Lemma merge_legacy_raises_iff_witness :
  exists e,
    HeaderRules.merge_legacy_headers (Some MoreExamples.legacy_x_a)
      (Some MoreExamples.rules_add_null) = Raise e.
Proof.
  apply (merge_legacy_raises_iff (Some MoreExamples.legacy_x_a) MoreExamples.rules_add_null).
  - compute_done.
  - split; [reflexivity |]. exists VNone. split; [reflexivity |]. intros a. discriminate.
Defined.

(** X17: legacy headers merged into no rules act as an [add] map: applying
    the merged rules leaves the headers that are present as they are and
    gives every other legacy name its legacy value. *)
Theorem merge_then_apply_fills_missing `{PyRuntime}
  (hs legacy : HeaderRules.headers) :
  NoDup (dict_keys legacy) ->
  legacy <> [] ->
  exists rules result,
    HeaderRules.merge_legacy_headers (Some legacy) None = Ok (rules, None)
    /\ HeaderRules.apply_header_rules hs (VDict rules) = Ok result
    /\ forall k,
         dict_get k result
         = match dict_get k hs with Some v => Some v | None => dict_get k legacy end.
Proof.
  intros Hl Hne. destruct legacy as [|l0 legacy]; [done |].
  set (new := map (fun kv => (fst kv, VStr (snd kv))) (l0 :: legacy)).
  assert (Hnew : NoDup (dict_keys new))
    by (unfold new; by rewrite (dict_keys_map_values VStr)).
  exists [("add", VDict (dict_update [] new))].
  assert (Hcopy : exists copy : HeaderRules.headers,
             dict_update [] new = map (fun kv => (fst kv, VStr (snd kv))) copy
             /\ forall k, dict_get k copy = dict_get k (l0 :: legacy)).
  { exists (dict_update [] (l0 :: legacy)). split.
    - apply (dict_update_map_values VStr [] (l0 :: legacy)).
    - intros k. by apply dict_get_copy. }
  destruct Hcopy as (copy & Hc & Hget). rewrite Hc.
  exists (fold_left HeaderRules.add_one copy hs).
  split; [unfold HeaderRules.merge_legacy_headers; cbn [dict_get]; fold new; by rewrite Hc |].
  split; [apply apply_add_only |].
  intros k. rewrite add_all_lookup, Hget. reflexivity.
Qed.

= = = =

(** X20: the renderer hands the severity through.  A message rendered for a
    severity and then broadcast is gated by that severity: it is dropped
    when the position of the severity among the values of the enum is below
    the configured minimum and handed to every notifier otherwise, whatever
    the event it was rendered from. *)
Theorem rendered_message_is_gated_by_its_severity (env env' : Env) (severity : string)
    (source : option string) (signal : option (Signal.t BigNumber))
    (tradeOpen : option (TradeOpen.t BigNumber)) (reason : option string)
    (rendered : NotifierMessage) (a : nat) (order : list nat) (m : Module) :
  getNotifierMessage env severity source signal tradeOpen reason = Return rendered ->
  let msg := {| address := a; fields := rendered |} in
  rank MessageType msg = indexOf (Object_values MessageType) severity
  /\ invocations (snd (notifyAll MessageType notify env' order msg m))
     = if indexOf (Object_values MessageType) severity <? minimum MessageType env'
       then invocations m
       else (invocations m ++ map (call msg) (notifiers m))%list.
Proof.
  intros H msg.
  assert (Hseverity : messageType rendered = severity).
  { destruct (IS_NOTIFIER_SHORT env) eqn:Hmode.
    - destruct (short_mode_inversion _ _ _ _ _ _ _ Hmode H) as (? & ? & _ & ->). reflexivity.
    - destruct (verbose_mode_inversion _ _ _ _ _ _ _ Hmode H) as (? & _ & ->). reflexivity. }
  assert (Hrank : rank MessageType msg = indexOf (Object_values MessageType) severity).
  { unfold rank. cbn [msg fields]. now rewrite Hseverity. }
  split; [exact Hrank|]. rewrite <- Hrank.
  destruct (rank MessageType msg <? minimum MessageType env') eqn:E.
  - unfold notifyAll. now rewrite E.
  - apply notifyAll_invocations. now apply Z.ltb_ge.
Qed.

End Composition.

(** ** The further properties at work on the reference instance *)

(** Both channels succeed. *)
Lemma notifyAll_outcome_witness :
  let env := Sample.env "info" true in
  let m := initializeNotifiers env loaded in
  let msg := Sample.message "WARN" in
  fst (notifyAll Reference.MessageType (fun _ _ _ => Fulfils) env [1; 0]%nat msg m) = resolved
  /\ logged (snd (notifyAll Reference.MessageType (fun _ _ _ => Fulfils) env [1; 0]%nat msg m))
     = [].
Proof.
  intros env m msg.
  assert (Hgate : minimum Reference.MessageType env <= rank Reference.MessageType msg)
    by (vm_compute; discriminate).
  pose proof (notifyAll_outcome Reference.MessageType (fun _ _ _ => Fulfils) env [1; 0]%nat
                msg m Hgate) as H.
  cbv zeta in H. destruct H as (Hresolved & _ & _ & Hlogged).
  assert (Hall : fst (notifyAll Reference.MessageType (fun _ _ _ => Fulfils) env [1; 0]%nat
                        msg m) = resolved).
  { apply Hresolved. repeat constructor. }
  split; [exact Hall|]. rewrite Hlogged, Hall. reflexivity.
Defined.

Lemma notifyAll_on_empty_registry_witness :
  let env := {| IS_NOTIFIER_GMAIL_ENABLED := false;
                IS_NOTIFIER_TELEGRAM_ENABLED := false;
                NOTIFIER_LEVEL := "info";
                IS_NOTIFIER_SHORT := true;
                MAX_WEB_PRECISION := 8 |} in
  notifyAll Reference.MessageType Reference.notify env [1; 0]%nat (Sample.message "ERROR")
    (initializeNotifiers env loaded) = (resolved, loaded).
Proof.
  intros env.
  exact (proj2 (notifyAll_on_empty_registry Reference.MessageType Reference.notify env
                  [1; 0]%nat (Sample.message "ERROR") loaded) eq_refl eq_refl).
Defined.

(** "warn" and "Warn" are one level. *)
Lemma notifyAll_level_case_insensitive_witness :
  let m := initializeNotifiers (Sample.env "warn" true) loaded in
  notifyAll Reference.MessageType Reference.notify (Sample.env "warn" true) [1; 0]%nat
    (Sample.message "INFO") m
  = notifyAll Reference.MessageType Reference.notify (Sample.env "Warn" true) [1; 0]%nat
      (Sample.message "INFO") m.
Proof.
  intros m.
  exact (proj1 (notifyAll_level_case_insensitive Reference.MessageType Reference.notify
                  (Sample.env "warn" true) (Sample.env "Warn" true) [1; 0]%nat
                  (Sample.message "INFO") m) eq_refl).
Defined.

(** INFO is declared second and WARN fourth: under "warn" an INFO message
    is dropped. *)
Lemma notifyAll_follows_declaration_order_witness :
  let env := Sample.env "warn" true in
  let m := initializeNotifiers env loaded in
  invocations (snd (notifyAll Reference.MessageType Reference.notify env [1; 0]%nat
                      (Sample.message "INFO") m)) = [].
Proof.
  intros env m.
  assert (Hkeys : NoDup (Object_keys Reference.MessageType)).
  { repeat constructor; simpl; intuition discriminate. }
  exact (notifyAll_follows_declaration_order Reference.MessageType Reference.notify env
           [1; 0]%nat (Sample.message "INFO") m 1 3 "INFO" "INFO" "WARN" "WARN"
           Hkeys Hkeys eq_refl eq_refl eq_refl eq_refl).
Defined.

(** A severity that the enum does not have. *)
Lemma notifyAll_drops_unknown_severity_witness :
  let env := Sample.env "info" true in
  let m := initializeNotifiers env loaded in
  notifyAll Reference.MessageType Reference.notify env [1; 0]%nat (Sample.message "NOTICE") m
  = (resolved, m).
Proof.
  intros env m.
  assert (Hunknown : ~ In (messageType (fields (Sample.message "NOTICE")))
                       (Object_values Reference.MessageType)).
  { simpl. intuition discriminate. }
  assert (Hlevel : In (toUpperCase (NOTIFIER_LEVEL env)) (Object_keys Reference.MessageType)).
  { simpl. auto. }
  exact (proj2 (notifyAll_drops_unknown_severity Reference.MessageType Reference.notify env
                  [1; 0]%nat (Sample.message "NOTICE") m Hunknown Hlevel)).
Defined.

= = = =

■ Task item
Scan the records above, then copy out each line that mentions "list".

■ Problem solution
    (rendered : NotifierMessage) (a : nat) (order : list nat) (m : Module) :
       else (invocations m ++ map (call msg) (notifiers m))%list.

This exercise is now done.